III. GROUP INSURANCE CONTINUATION FOR SURVIVING SPOUSES AND DEPENDENT CHILDREN
An employer or employer trust group policy or contract which provides hospital, surgical or major medical coverage, or any combination of such coverages, on an expense incurred or service basis by an insurance company or health maintenance organization for employees and their dependents. A policy or contract which provides benefits for specific diseases or for accidental injuries only is not covered. However, employer with 20 or more employees are not subject to this state law, but are covered under a more stringent federal law called COBRA.
The covered surviving spouse or covered dependent children whose group policy or contract would otherwise be terminated because of the death of the employee.
Coverage shall be continued on a monthly renewable basis until the earliest of the following dates:
1. The date the covered surviving spouse or covered surviving dependent children become eligible for other group hospital surgical or major medical coverage, whether insured or self-insured, and with respect to the covered surviving spouse, the date such spouse remarries or the date such spouse becomes eligible for Medicare or is covered by Medicaid;
2. The date of expiration of the monthly period for which premiums were paid for the covered surviving spouse or covered dependent children in the event of nonpayment of premium;
3. The date the covered surviving spouse or covered dependent children exercise any privilege provided under the group policy or contract for conversion to an individual or family policy or contract;
4. The date on which the group insurance policy or health maintenance organization agreement is terminated, or the date the employer or employer trust trustee terminates participation under such policy or agreement; or
5. The date of expiration of a period of one year following the date of the coverage of the deceased employee would otherwise terminate.

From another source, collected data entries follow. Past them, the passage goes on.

(** The dictionary [parse_upa_dashboard] returns; its five keys are fixed
    by the literal that creates it, [classificacoes] is the dictionary of
    dictionaries the loops read and write. *)
Record Metrics := {
  updated_at : option text;
  pacientes_unidade : option Z;
  pacientes_regulacao : option Z;
  pacientes_at_medico : option Z;
  classificacoes : gmap text (gmap text value)
}.

Definition set_pacientes_unidade (v : option Z) (out : Metrics) : Metrics :=
  {| updated_at := updated_at out; pacientes_unidade := v;
     pacientes_regulacao := pacientes_regulacao out;
     pacientes_at_medico := pacientes_at_medico out;
     classificacoes := classificacoes out |}.

Definition set_pacientes_regulacao (v : option Z) (out : Metrics) : Metrics :=
  {| updated_at := updated_at out; pacientes_unidade := pacientes_unidade out;
     pacientes_regulacao := v;
     pacientes_at_medico := pacientes_at_medico out;
     classificacoes := classificacoes out |}.

Definition set_pacientes_at_medico (v : option Z) (out : Metrics) : Metrics :=
  {| updated_at := updated_at out; pacientes_unidade := pacientes_unidade out;
     pacientes_regulacao := pacientes_regulacao out;
     pacientes_at_medico := v;
     classificacoes := classificacoes out |}.

Definition set_classificacoes (m : gmap text (gmap text value)) (out : Metrics) : Metrics :=
  {| updated_at := updated_at out; pacientes_unidade := pacientes_unidade out;
     pacientes_regulacao := pacientes_regulacao out;
     pacientes_at_medico := pacientes_at_medico out;
     classificacoes := m |}.

(** [{"pacientes": None, "tempo_medio": None}]. *)
Definition empty_slot : gmap text value :=
  <[str "tempo_medio" := VNone]> (<[str "pacientes" := VNone]> ∅).

(** [a or b] on the results of [_extract_time]. *)
Definition time_or (a b : option text) : option text :=
  match a with
  | Some s => if nonempty s then a else b
  | None => b
  end.

Section Parser.
Context `{UnicodeData}.

(** [el.get_text(sep, strip=True)]. *)
Definition get_text (sep : text) (el : PageElement) : text :=
  join sep (List.filter nonempty (map strip (strings el))).

(** [r"\d{2}/\d{2}/\d{4}"] matches at the head of [s]. *)
Definition date_at (s : text) : bool :=
  match s with
  | a :: b :: c :: d :: e :: f :: g :: h :: i :: j :: _ =>
      isdecimal a && isdecimal b && (c =? SLASH)%N &&
      isdecimal d && isdecimal e && (f =? SLASH)%N &&
      isdecimal g && isdecimal h && isdecimal i && isdecimal j
  | _ => false
  end.

(** [r"(\d{2}/\d{2}/\d{4}\s+\d{2}:\d{2}:\d{2})"] at the head of [s].  A
    digit has to follow each [\s+], so the run of whitespace is taken
    whole. *)
Definition stamp_at (s : text) : option text :=
  if date_at s then
    let r := skipn 10 s in
    let ws := takewhile isspace r in
    let r' := dropwhile isspace r in
    if nonempty ws && hms_at r' then Some (firstn 10 s ++ ws ++ firstn 8 r')
    else None
  else None.

Definition updated_at_here (s : text) : option text :=
  if startswith (str "ATUALIZADO EM") s then
    let r := skipn 13 s in
    if nonempty (takewhile isspace r) then stamp_at (dropwhile isspace r)
    else None
  else None.

(** [re.search(r"ATUALIZADO EM\s+(...)", s)], group 1. *)
Fixpoint search_updated_at (s : text) : option text :=
  match updated_at_here s with
  | Some m => Some m
  | None => match s with
            | [] => None
            | _ :: s' => search_updated_at s'
            end
  end.

Definition _extract_updated_at (soup : PageElement) : option text :=
  let text := get_text [SPACE] soup in
  search_updated_at (_norm text).

Definition _iter_aria_nodes (soup : PageElement) : list (PageElement * text) :=
  flat_map
    (fun el =>
       let aria := strip (default [] (get_attr el (str "aria-label"))) in
       if nonempty aria then [(el, aria)] else [])
    (select_aria_label soup).

(** The first colour of [COLORS] found in the label or in the text. *)
Definition find_color (aria el_text_norm : text) : option text :=
  List.find (fun c => str_in c aria || str_in c el_text_norm) COLORS.

(** [prev.get(k) is None]. *)
Definition unset (prev : gmap text value) (k : text) : bool :=
  is_None (dict_get prev k).

(** The body of the loop over the labelled nodes. *)
Definition visit (out : Metrics) (node : PageElement * text) : result Metrics :=
  let '(el, aria_raw) := node in
  let aria := _norm aria_raw in
  let el_text := get_text [SPACE] el in
  let el_text_norm := _norm el_text in
  let has := fun k : string => str_in (str k) aria || str_in (str k) el_text_norm in
  if has "PACIENTES NA UNIDADE"%string then
    n ← _pick_patient_count [aria_raw; el_text];
    Ok (set_pacientes_unidade n out)
  else if has "AGUARDANDO REGULACAO"%string then
    n ← _pick_patient_count [aria_raw; el_text];
    Ok (set_pacientes_regulacao n out)
  else if has "ATENDIMENTO"%string && has "MEDICO"%string &&
          (has "PACIENT"%string || has "AGUARD"%string) then
    n ← _pick_patient_count [aria_raw; el_text];
    Ok (set_pacientes_at_medico n out)
  else
    match find_color aria el_text_norm with
    | None => Ok out
    | Some color =>
        let gate := has "CLASSIF"%string || has "RISCO"%string ||
                    has "TEMPO"%string || has "PACIENT"%string in
        if negb gate then Ok out
        else
          let tempo :=
            time_or (_extract_time aria_raw)
              (time_or (_extract_time el_text)
                 (time_or (_extract_time aria) (_extract_time el_text_norm))) in
          pacientes ← _pick_patient_count [aria_raw; el_text];
          let prev := default ∅ (classificacoes out !! color) in
          let prev := if bool_decide (size prev = 0%nat) then ∅ else prev in
          let prev :=
            match pacientes with
            | Some n => if unset prev (str "pacientes")
                        then <[str "pacientes" := VInt n]> prev else prev
            | None => prev
            end in
          let prev :=
            match tempo with
            | Some t => if unset prev (str "tempo_medio")
                        then <[str "tempo_medio" := VStr t]> prev else prev
            | None => prev
            end in
          Ok (set_classificacoes (<[color := prev]> (classificacoes out)) out)
    end.

(** The body of the loop of the fallback pass, for the colour [c]. *)
Definition fallback (big_text big_norm : text) (out : Metrics) (c : text)
  : result Metrics :=
  slot ← getitem (classificacoes out) c;
  p ← getitem slot (str "pacientes");
  if is_None p then
    let idx := find big_norm c in
    if idx =? -1 then Ok out
    else
      let window := slice big_text (Z.max 0 (idx - 120)) (idx + 220) in
      let window_norm := _norm window in
      if str_in (str "CLASSIF") window_norm || str_in (str "RISCO") window_norm ||
         str_in (str "TEMPO") window_norm
      then
        n ← _pick_patient_count [window];
        let slot := <[str "pacientes" := of_int n]> slot in
        t ← getitem slot (str "tempo_medio");
        let slot := <[str "tempo_medio" := value_or t (of_str (_extract_time window))]> slot in
        Ok (set_classificacoes (<[c := slot]> (classificacoes out)) out)
      else Ok out
  else Ok out.

(** [for c in cs: out = body(out, c)], stopping at the first exception. *)
Fixpoint for_each {A S} (body : S -> A -> result S) (cs : list A) (out : S) : result S :=
  match cs with
  | [] => Ok out
  | c :: cs' => out' ← body out c; for_each body cs' out'
  end.

(** [parse_upa_dashboard] from the tree on. *)
Definition parse_soup (soup : PageElement) : result Metrics :=
  let out := {|
    updated_at := _extract_updated_at soup;
    pacientes_unidade := None;
    pacientes_regulacao := None;
    pacientes_at_medico := None;
    classificacoes := list_to_map (map (fun c => (c, empty_slot)) COLORS)
  |} in
  out ← for_each visit (_iter_aria_nodes soup) out;
  let big_text := get_text [SPACE] soup in
  let big_norm := _norm big_text in
  for_each (fallback big_text big_norm) COLORS out.

(** [BeautifulSoup(_, "lxml")], the HTML parser of the libraries [bs4] and
    [lxml]: any function from markup to trees that may raise (it raises
    [UnicodeEncodeError] for a [str] with a lone surrogate, which [lxml]
    cannot encode). *)
Variable BeautifulSoup : text -> result PageElement.

Definition parse_upa_dashboard (html : text) : result Metrics :=
  soup ← BeautifulSoup html;
  parse_soup soup.

End Parser.

(** A slot of [classificacoes] has both of its keys. *)
Definition slot_complete (slot : gmap text value) : Prop :=
  is_Some (slot !! str "pacientes") /\ is_Some (slot !! str "tempo_medio").

(** Every colour has a slot, and the slot has both keys. *)
Definition fully_shaped (m : gmap text (gmap text value)) : Prop :=
  Forall (fun c => exists slot, m !! c = Some slot /\ slot_complete slot) COLORS.

(* ===================================================================== *)
(** ** core/storage.py *)
(* ===================================================================== *)

(** The cache file as [load_cache] finds it: absent, present with content
    that [open] or [json.load] rejects, or present with the document
    [json.load] returns.  [json.dump] followed by [json.load] gives back
    the value written. *)
Inductive file :=
| Missing
| Unreadable
| Holds (doc : value).

Definition type_name (v : value) : text :=
  match v with
  | VNone => str "NoneType"
  | VBool _ => str "bool"
  | VInt _ => str "int"
  | VFloat _ => str "float"
  | VStr _ => str "str"
  | VList _ => str "list"
  | VDict _ => str "dict"
  end.

(** [int], [float] and [bool]: the values a [float] can be subtracted
    from. *)
Definition is_number (v : value) : bool :=
  match v with
  | VInt _ | VFloat _ | VBool _ => true
  | _ => false
  end.

(** [obj.get(k, dflt)]: only a [dict] has the method. *)
Definition py_get (obj : value) (k : text) (dflt : value) : result value :=
  match obj with
  | VDict d => Ok (default dflt (d !! k))
  | _ => Raise (AttributeError
                  (str "'" ++ type_name obj ++ str "' object has no attribute 'get'"))
  end.

(** [obj[k] = v] for a [str] key [k]. *)
Definition py_setitem (obj : value) (k : text) (v : value) : result value :=
  match obj with
  | VDict d => Ok (VDict (<[k := v]> d))
  | VList _ => Raise (TypeError (str "list indices must be integers or slices, not str"))
  | _ => Raise (TypeError
                  (str "'" ++ type_name obj ++ str "' object does not support item assignment"))
  end.

(** An [int] is converted to a [float] before it meets one; the
    conversion raises [OverflowError] when the [int] rounds to no finite
    [float], that is from [2 ** 1024 - 2 ** 970] on in absolute value. *)
Definition FLOAT_INT_BOUND : Z := 2 ^ 1024 - 2 ^ 970.

(** [now - ts] for the [float] [now]. *)
Definition float_sub (now : Q) (ts : value) : result Q :=
  match ts with
  | VInt z =>
      if Z.abs z <? FLOAT_INT_BOUND then Ok (now - inject_Z z)%Q
      else Raise (OverflowError (str "int too large to convert to float"))
  | VFloat q => Ok (now - q)%Q
  | VBool b => Ok (now - (if b then 1 else 0))%Q
  | _ => Raise (TypeError
                  (str "unsupported operand type(s) for -: 'float' and '"
                     ++ type_name ts ++ str "'"))
  end.

Definition load_cache (fs : file) : value :=
  match fs with
  | Missing => VDict ∅
  | Unreadable => VDict ∅
  | Holds doc => doc
  end.

(** [save_cache(cache)], for a write that succeeds: the directory can be
    made, the file opened, and [json.dump] can write every text of [cache]
    (a text with a lone surrogate cannot be encoded, and the file would be
    left cut short; the texts the program stores have none). *)
Definition save_cache (cache : value) : file := Holds cache.

(** [{"_ts": _now(), "data": data}]. *)
Definition entry (now : Q) (data : value) : value :=
  VDict (<[str "data" := data]> (<[str "_ts" := VFloat now]> ∅)).

(** [get_cached(url, ttl_seconds)] on the file [fs] when [_now()] reads
    [now]; [Ok VNone] is the [None] of a miss. *)
Definition get_cached (fs : file) (now : Q) (url : text) (ttl_seconds : Z)
  : result value :=
  let cache := load_cache fs in
  item ← py_get cache url VNone;
  if negb (truthy item) then Ok VNone
  else
    ts ← py_get item (str "_ts") (VInt 0);
    age ← float_sub now ts;
    if negb (Qle_bool age (inject_Z ttl_seconds)) then Ok VNone
    else py_get item (str "data") VNone.

(** [set_cached(url, data)] on the file [fs] when [_now()] reads [now]:
    the file it leaves. *)
Definition set_cached (fs : file) (now : Q) (url : text) (data : value)
  : result file :=
  let cache := load_cache fs in
  cache ← py_setitem cache url (entry now data);
  Ok (save_cache cache).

The monthly premium rate to be charged for such coverage shall not exceed one hundred two percent of the total premium which would have been established for such coverage for the covered surviving spouse or covered surviving dependent children had the deceased employee still been a member of the insured group.
The total premium rate shall be paid by the covered surviving spouse or the covered dependent children.
Not later than ten working days following the date of the death of the employee, the employer is to send a notice by certified mail with return receipt requested to the covered surviving spouse or, if there be no covered surviving spouse, to any covered dependent children of the deceased employee, at his, her or their home address as shown on the records of the employer. The notice should include:
1. The right of the covered surviving spouse or the covered surviving dependent children to elect to continue coverage in accordance with section 44-1643 and the election form to be used in exercising such right;
2. The amount of each monthly premium to be paid by the covered surviving spouse or covered surviving dependent children; and
3. The manner, time and to whom the completed election form must be returned and each monthly premium must be paid.
If the covered surviving spouse or covered surviving dependent children elect to continue such coverage, the election form and the first monthly premium shall be sent by certified mail with return receipt requested to the insurance company or health maintenance organization within 31 days after the date of the death of the employee. Premiums for each subsequent month shall be paid by the covered surviving dependent children without further notice.